Peredaran Daging Busuk Hantui Warga Makassar

Masyarakat Kota Makassar kini diimbau agar waspada terhadap peredaran daging busuk di pasar tradisional. Hal itu disampaikan Kepala Bidang Humas Polda Sulsel, Kombes Pol Dicky Sondani usai menggelar jumpa pers terkait pengungkapan kasus peredaran daging busuk yang terjadi di salah satu pasar tradisional di Makassar.

“Dengan adanya ini, kita harap masyarakat tetap hatihatilah dalam memilih daging untuk dikonsumsi,” kata Kombes Dicky di Aula Direktorat Reserse Kriminal Khusus (Dit Reskrimsus) Polda Sulsel, Kamis, 7 September 2017.

Kata dia, Subdit Industri Perdagangan (Indag) Dit Reskrimsus Polda Sulsel barubaru ini berhasil mengamankan 474 kilogram daging busuk dari penjual daging di Pasar Pabaengbaeng Kota Makassar.

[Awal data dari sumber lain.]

#[export] Instance server_copies : CopyingPeer Server.
Proof using os_succeeds tid_int.
  refine {| byte_of fd x p := f ← snd <$> open_view p fd; file_data f x;
            has_byte fd x p := exists f, snd <$> open_view p fd = Some f /\ holds (_sectors f) x;
            in_one_piece fd x p := default 0 ((fun f => run_length (_sectors f) x) <$> (snd <$> open_view p fd));
            two_files fd_in fd_out p := exists id_in id_out path_in path_out f g,
              copies p fd_in fd_out id_in id_out path_in path_out f g |}.
  - intros fd_in fd_out oi oo n p (id_in & id_out & path_in & path_out & f & g & Hc) Hn Hoi1 Hoi2 Hoo1 Hoo2.
    destruct (copies_view _ _ _ _ _ _ _ _ _ Hc) as [Ef Eg]. rewrite Ef, Eg. simpl.
    destruct (copy_handler_spec _ _ _ _ _ _ _ _ _ oi oo n Hc Hoi1 Hoo1 Hn) as (p1 & g' & E & Hd).
    set (k := Z.min n (run_length (_sectors f) oi)) in *.
    pose proof (copies_again _ _ _ _ _ _ _ _ _ _ _ _ _ _ Hc Hd) as Hc'.
    destruct (copies_view _ _ _ _ _ _ _ _ _ Hc') as [Ef' Eg'].
    exists p1, (pop_reply p1). rewrite Ef', Eg'. simpl.
    assert (0 <= k) by (unfold k, run_length; lia).
    split_and!; [apply serve_copy; try done; try apply Hc; lia| |by exists id_in, id_out, path_in, path_out, f, g'| | |done|done].
    + destruct (cd_clients _ _ _ _ _ _ _ _ _ _ Hd) as (c & _ & Hcm).
      assert (responses (client_manager p1) !! tid = Some [k]) as -> by (rewrite Hcm; simpl; by rewrite lookup_insert_eq). done.
    + intros x Hx. destruct (cd_new _ _ _ _ _ _ _ _ _ _ Hd x Hx) as [? ->]. split; [by exists g'|done].
    + intros x (g0 & [= <-] & Hh) Hx. destruct (cd_old _ _ _ _ _ _ _ _ _ _ Hd x Hh Hx) as [? ->]. split; [by exists g'|done].
  - intros fd x p. destruct (open_view p fd) as [[v f]|]; simpl; [unfold run_length; lia|done].
Defined.
End Copies.

(** ** The system call *)

Section SystemCall.
Context {K : Type} `{Config} `{Thread} `{KernelFiles K}.
Hypothesis os_succeeds : forall n, fst (os n) = kernel_ok /\ 0 <= snd (os n).
Hypothesis tid_int : int32 tid.

(** The file of a path is on this node. *)
Definition located (p : Server) (path : string) : Prop :=
  exists m z, get_file_location_opt (locations p) path = Some (m, z) /\ node_is_backend m = true.

(** What a client asks about such a file: its size, and whether it is a directory. *)
Lemma fstat_served p fd path id o v f (c : Client Server) :
  opened p tid fd path id o v f -> located p path -> int32 fd -> ServerProps.replies p tid = Some [] ->
  server c = p -> outbox c = [] ->
  ask_pair (fstat_request fd tid) c = Done ((getFileSize (_sectors f), if _directory f then 1 else 0), c).
Proof using tid_int.
  intros Hop (m & z & Hloc & Hm) Hfd Hrep Hc Ho. set (d := if _directory f then 1 else 0). set (n := getFileSize (_sectors f)).
  set (p1 := set_client_manager (set_responses (<[tid := [n; d]]> (responses (client_manager p))) (client_manager p)) p).
  assert (E : Handlers.fstat_handler tid fd p = Done (tt, p1)).
  { cut (twp (Handlers.fstat_handler tid fd) (fun _ s => s = p1) p); [by intros ([] & s & E & ->)|].
    unfold Handlers.fstat_handler, reply_stat, location_known, location_opt. apply twp_bind. eapply twp_getPath; [done|].
    apply twp_bind, twp_bind, twp_gets. rewrite Hloc. apply twp_ret. cbn [negb]. unfold tryGet.
    apply twp_bind, twp_gets. rewrite (op_storage _ _ _ _ _ _ _ _ Hop). apply twp_bind, twp_ret, twp_bind, twp_gets. rewrite Hloc.
    apply twp_bind. eapply twp_file_get; [apply Hop|].
    assert (Hreply : twp (reply_size tid id) (fun _ s => s = p1) p).
    { unfold reply_size. apply twp_bind. eapply twp_file_get; [apply Hop|]. apply twp_bind. eapply twp_reply; [done|].
      apply twp_bind. eapply twp_file_get; [apply Hop|]. eapply twp_reply.
      - unfold ServerProps.replies. simpl. by rewrite lookup_insert_eq.
      - simpl. unfold p1, set_client_manager, set_responses. simpl. by rewrite insert_insert_eq. }
    destruct (isCommitted f); [done|]. apply twp_bind, twp_ret. by rewrite Hm. }
  assert (Hs : serve (fstat_request fd tid) p = Done p1).
  { apply (serve_handled (Fstat tid fd)); [by split|fits_tac|done]. }
  unfold ask_pair, PosixCache.send, bind, modify, wait_reply. cbn [outcome_bind]. simpl outbox. simpl server.
  rewrite Ho, Hc. cbn [app serve_all]. rewrite Hs. simpl. rewrite lookup_insert_eq. simpl. rewrite lookup_insert_eq. simpl.
  do 2 f_equal. unfold ServerProps.replies in Hrep. rewrite !insert_insert_eq, insert_id by done.
  destruct c. simpl in *. subst. by destruct p as [? ? ? ? ? ? [] ? ? ? ? ?].
Qed.

(** The tables of the client have the descriptor, with these flags. *)
Definition opened_as (t : Filesystem) (fd : Z) (path : string) (flags : Z) : Prop :=
  exists cf saved, files t !! fd = Some cf /\ offset_heap t !! cp_offset cf = Some saved /\
    cp_flags cf = flags /\ capio_files_descriptors t !! fd = Some path.

(** Both caches are empty and no request waits. *)
Definition caches_empty (c : Client Server) : Prop :=
  outbox c = [] /\ wc_actual_size (write_cache c) = 0 /\ rc_cache_offset (read_cache c) = rc_actual_size (read_cache c).

Lemma on_tables_done {A} (m : M Filesystem A) (c : Client Server) a :
  m (tables c) = Done (a, tables c) -> on_tables m c = Done (a, c).
Proof using. intros E. unfold on_tables, zoom. rewrite E. simpl. by destruct c. Qed.
Lemma on_client_done {A} (m : M (Client Server) A) (s : CopyState Server K) a :
  m (client s) = Done (a, client s) -> on_client m s = Done (a, s).
Proof using. intros E. unfold on_client, zoom. rewrite E. simpl. by destruct s. Qed.
Lemma flush_empty (c : Client Server) : wc_actual_size (write_cache c) = 0 -> WriteCache_flush c = Done (tt, c).
Proof using. intros E. unfold WriteCache_flush, bind, get. simpl. by rewrite E. Qed.

(** The end of a copy on such a file. *)
Lemma copy_end_spec (s : CopyState Server K) fd path flags id o v f a x :
  let p := server (client s) in
  opened_as (tables (client s)) fd path flags -> caches_empty (client s) -> user s !! a = Some x ->
  opened p tid fd path id o v f -> located p path -> int32 fd -> ServerProps.replies p tid = Some [] -> _directory f = false ->
  exists saved, at_offset fd saved (tables (client s)) /\ capio_copy_file_range_end fd (Some a) s =
    Done ({| e_fd := fd; e_offset := Some a; is_capio := true; is_open := true; e_flags := flags; is_dir := false;
             is_regular := true; e_size := (if getFileSize (_sectors f) <? 0 then 0 else getFileSize (_sectors f));
             e_position := x; saved_fd_offset := saved |}, s).
Proof using tid_int.
  intros p (cf & saved & Hcf & Hsv & Hfl & _) (Ho & Hw & _) Hx Hop Hloc Hfd Hrep Hdir. exists saved.
  split; [by exists cf|]. unfold capio_copy_file_range_end.
  eapply bind_done; [apply on_client_done, on_tables_done; unfold exists_capio_fd, gets; by rewrite Hcf|]. simpl.
  eapply bind_done; [by apply on_client_done, flush_empty|].
  eapply bind_done; [apply on_client_done; by apply (fstat_served p fd path id o v f)|]. cbn beta iota.
  eapply bind_done; [apply on_client_done, on_tables_done; unfold get_capio_fd_flags, bind, file_at; rewrite Hcf; done|].
  eapply bind_done; [apply on_client_done, on_tables_done, (at_offset_get fd saved); by exists cf|].
  eapply bind_done; [unfold load_offset; by rewrite Hx|]. by rewrite Hdir, Hfl.
Qed.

“Daging busuk yang beredar di Pasar Pabaengbaeng, Kota Makassar dijual dengan harga murah, yakni Rp 30 ribu per kilogram,” terang dia.

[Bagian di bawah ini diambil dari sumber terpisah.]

(* ===== verification/_CoqProject ===== *)
-Q . S2P
Prelude.v
Endian.v
Buffer.v
BufferSpec.v
Format.v
Timestamp.v
StdSet.v
TimerQueue.v
TimerQueueInv.v
TimerQueueSpec.v
TimerQueueFate.v
TimerQueueArmed.v
TimerQueueExamples.v
Channel.v
Poller.v
EPollPoller.v
EPollPollerSpec.v
PollPoller.v
PollPollerSpec.v
EventLoop.v
EventLoopSpec.v
TcpConnection.v
TcpConnectionInv.v
TcpConnectionSpec.v
TcpConnectionExamples.v
Connector.v
ConnectorSpec.v
EventLoopThreadPool.v
TcpServer.v
TcpServerSpec.v
InetAddress.v
Acceptor.v
TcpClient.v
Date.v
Monitor.v
Mutex.v
BlockingQueue.v
CountDownLatch.v
ThreadPool.v
LogStream.v
TimeZone.v
TimeZoneSpec.v
FileUtil.v
LogFile.v
AsyncLogging.v
Logging.v
CppString.v
Strops.v
StropsSpec.v
Config.v
ReactorBuffer.v
ReactorTimer.v
ReactorTimerSpec.v
ReactorPoller.v
ReactorActor.v
ReactorWorkers.v
ReactorConnection.v
ReactorServer.v
EasyTcp.v
EasyTcpSpec.v
SpinLock.v
RefPtr.v
ThreadLoop.v
ThreadLoopSpec.v
HttpContext.v
HttpServer.v
HttpServerSpec.v
EasyEvent.v
LeeCode.v
EventLoopThread.v
ThreadRunner.v
StringPiece.v
Skel.v
ZlibStream.v
MysqlPool.v
Redis.v
ZkClient.v
ProcessInfo.v
ThreadData.v
TcpPair.v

Daging busuk yang diamankan tersebut dipasarkan kepada penjual bakso dan penjual coto yang ada di Kota Makassar.

“Pengakuan tersangka inisial AP yang merupakan penjual daging busuk itu katakan, daging busuk tersebut dijual kepada penjual bakso dan penjual coto,” ungkapnya.

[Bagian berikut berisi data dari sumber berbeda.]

(* ===== verification/Prelude.v ===== *)
(** * Verification of the EasyLib network library

    EasyLib's own code is a reactor network library in the style of muduo
    (src/mynetlib/base and src/mynetlib/net). An [EventLoop] runs in one
    thread: it asks a poller which descriptors are ready, lets their
    [Channel]s call their owners back, runs the functors other threads
    queued, and starts over. Owners are the [TimerQueue], the [Acceptor] and
    the [Connector] that make connections, and the [TcpConnection]s
    themselves, each with an input and an output [Buffer]; a [TcpServer]
    spreads its connections over the loops of an [EventLoopThreadPool].
    The base library below it has timestamps, dates, text formatting and the
    threading classes. Around it the repository has an earlier reactor library
    (src/Reactors/net), an event loop, a TCP worker pool and an HTTP server on
    libevent (src/thread, src/easytcp, src/http), a process supervisor
    (src/frame), and helpers and clients (src/common, src/zkclient).

    ** Conventions

    Member functions that can stop the process return an [outcome]: a failed
    assert, an access outside a vector, a use of a deleted object and so on
    are faults. Machine integers are [Z] with their wrap-around written out
    ([s32], [u64]). State is passed explicitly; systems of threads and
    kernels are step functions over labels, and theorems quantify over every
    sequence of labels the environment may produce. System calls are
    arguments of the definitions that make them, or operations of a class
    whose laws are their documented behaviour ([Epoll], [FdKernel],
    [InetText]), with an instance that shows the laws can hold. User
    callbacks are parameters or lists of the calls they make, and the calls of
    them that matter are recorded where they are made. A member function that
    another thread calls without a lock is taken access by access. Memory the
    code does not initialise is an argument. Log output has no effect on the
    modelled state.

    Where the code is correct only when it is used in a certain way, the
    condition is a named predicate of the theorem, its comment says so, and a
    lemma shows what happens outside it.

    ** Files

    - Prelude, Format: faults, machine integers, bytes, vectors; printf.
    - Endian, Buffer, BufferSpec: net/Endian.h, Buffer.h, Buffer.cc. The
      buffer with its prependable area refines a byte queue ([ByteQueue] is
      the interface the connection uses), integers round-trip, shrink and
      readFd, searching for line ends.
    - Timestamp, StdSet, TimerQueue*: base/Timestamp.*, net/Timer.*,
      TimerQueue.*. Timers as heap objects in two ordered sets: no interleaving
      of adding, cancelling and firing corrupts them, where addTimer of another
      thread hands its timer over and then reads its sequence number; the log
      of the callbacks that ran, cancelled timers, the armed timerfd.
    - Channel, Poller, EPollPoller*, PollPoller*: net/Channel.*, Poller.*,
      poller/. The two pollers implement the class [Poller]; what the kernel
      watches is what the channels ask for.
    - EventLoop, EventLoopSpec: net/EventLoop.*. The loop interleaved with
      other threads: no wakeup is lost, pending functors run in order.
    - TcpConnection*: net/TcpConnection.*. The byte stream, the life cycle
      and the channel calls of a connection for every behaviour of peer and
      kernel and every use that [history_ok] admits; calls from other threads
      test, store and queue in separate steps.
    - TcpPair: two connections composed over a network: what one end's users
      send is what the other end's users receive, up to the end of the stream.
    - Connector, ConnectorSpec, Acceptor: net/Connector.*, Acceptor.*,
      sockets::accept. Sockets are closed or handed over once, retry delays,
      stopping; running out of descriptors.
    - EventLoopThreadPool, TcpServer, TcpServerSpec: net/EventLoopThreadPool.*,
      TcpServer.*. Round robin; connections shared between loops.
    - InetAddress: net/InetAddress.*, address functions of SocketsOps.cc.
    - Date: base/Date.*: Julian day numbers are the Gregorian calendar.
    - Monitor, Mutex, BlockingQueue, CountDownLatch, ThreadPool: base/Mutex.h,
      Condition.* and the classes built on them, as monitors under an
      arbitrary scheduler with spurious wakeups. Mutex has the lock with its
      holder, access by access, and proves that it implements the monitors.
    - TcpClient: net/TcpClient.*. The client over the connector's model: one
      connection at a time, each destroyed once, reconnecting.
    - LogStream, Logging, FileUtil, LogFile, AsyncLogging: base/. The log
      statements of a thread from their pieces to the lines, with the cached
      text of the second, the level and the zone, the fixed buffer, files rolled by
      size and day, and the logging thread with its four buffers ([LogSink] is
      what it asks of its destination).
    - TimeZone, TimeZoneSpec: base/TimeZone.*. Zone files, the search for the
      offset in force, local and UTC time.
    - CppString, Strops, StropsSpec, Config: src/common. The searches of
      std::string, the string helpers built on them, and the configuration
      file with its two maps (src/frame/Config.cpp is the same text).
    - ReactorBuffer, ReactorTimer, ReactorTimerSpec, ReactorPoller,
      ReactorActor, ReactorWorkers, ReactorConnection, ReactorServer:
      src/Reactors/net, an earlier and simpler reactor library: a buffer
      without room in front, timers in a map of lists, a select poller, loops
      with a pending flag, worker threads, connections and the server. Its
      streams, queues and timers are correct under stated conditions; what
      happens outside them is proved too.
    - StringPiece, ProcessInfo, ThreadData, ZlibStream: the
      rest of mynetlib. String pieces against the lexicographic order; what is
      read from /proc; objects per thread and per process, the atomic counter, [Thread];
      compression into a buffer over any zlib that satisfies [DeflateLaws].
    - EventLoopThread, ThreadRunner (and [Explore] of Prelude): net/EventLoopThread.* and
      src/thread/Thread.*, EventLoopThread.*. Starting and ending a thread
      with its loop, one access at a time; the joint states are finitely many
      and are all enumerated.
    - EasyTcp, EasyTcpSpec: src/easytcp. Workers that send and receive over
      libevent (class [Libevent]).
    - SpinLock, RefPtr, MysqlPool, Redis: src/common.
      A spin lock (with the storage it is made in) and reference counts under
      every interleaving of their atomic accesses; the connection pool (with the factory and the double
      buffer); the Redis client over a library whose connections break at will.
    - ThreadLoop, ThreadLoopSpec, EasyEvent: src/thread. The loop
      with its pipe and pending functors, and the wrappers of libevent events
      over a base in which a freed event is known.
    - HttpContext, HttpServer, HttpServerSpec: src/http. Requests from their
      URI and their body, read through an uninitialised array, to the reply,
      dispatched over worker loops and back.
    - Skel: src/frame. The supervisor of worker processes, which reads its
      configuration with Config, and its commands.
    - ZkClient: src/zkclient. LeeCode: the exercises of src/leecode that
      compile.

    ** Bounds and fuel

    Definitions recurse on lists or on fuel computed from the argument
    (decimal digits: one more than the binary logarithm, proved to be
    enough). Loops whose length the environment decides (files, compression)
    take fuel and return [None] without it; the theorems say how much is
    enough. Explorations of finite systems use more rounds than they have
    states on a path, and the result is checked to be closed. Buffers are
    bounded by what [std::vector] and [int] can index, where the theorems say
    so; connection ids stay below 2^31; dates run to the year 1000000, and
    gmtime_r fails where the year leaves [int].

    ** Not modelled

    Sockets and files beyond what the classes above need of them, and what
    libevent, zlib, hiredis, MySQL and ZooKeeper do inside. Of the sources:
    base/Exception.cc, Types.h and GzipFile.h (backtraces, casts, calls of
    zlib), functions of ProcessInfo.cc that pass on one system call's answer,
    and the exercises of src/leecode that do not compile. The directories src/muduo, src/include,
    src/lib, src/vim hold third-party code; src/Reactors/base is a copy of
    mynetlib/base; src/test, src/template, src/designmode and src/boost are
    exercises of the language and of libraries. *)

From stdpp Require Export base option list sets.
From stdpp Require Import tactics countable.
From Stdlib Require Export ZArith Lia.
From Stdlib Require Import Strings.Byte.

Declare Scope easylib_scope.
Delimit Scope easylib_scope with easy.
Open Scope Z_scope.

Dari hasil penyidikan, lanjut Dicky, tersangka AP mengaku telah melakoni bisnis haramnya itu selama lima tahun lebih. Adapun jenis daging busuk yang dijual AP dominan daging kerbau yang dipasok dari Kabupaten Toraja dan Toraja Utara, Sulsel.

“Kasus ini berhasil terbongkar setelah tim Indag Dit Reskrimsus mendapat laporan masyarakat. Tim kemudian menyamar menjadi pembeli dan mendapati betul daging yang dijual AP adalah daging busuk,” ujarnya.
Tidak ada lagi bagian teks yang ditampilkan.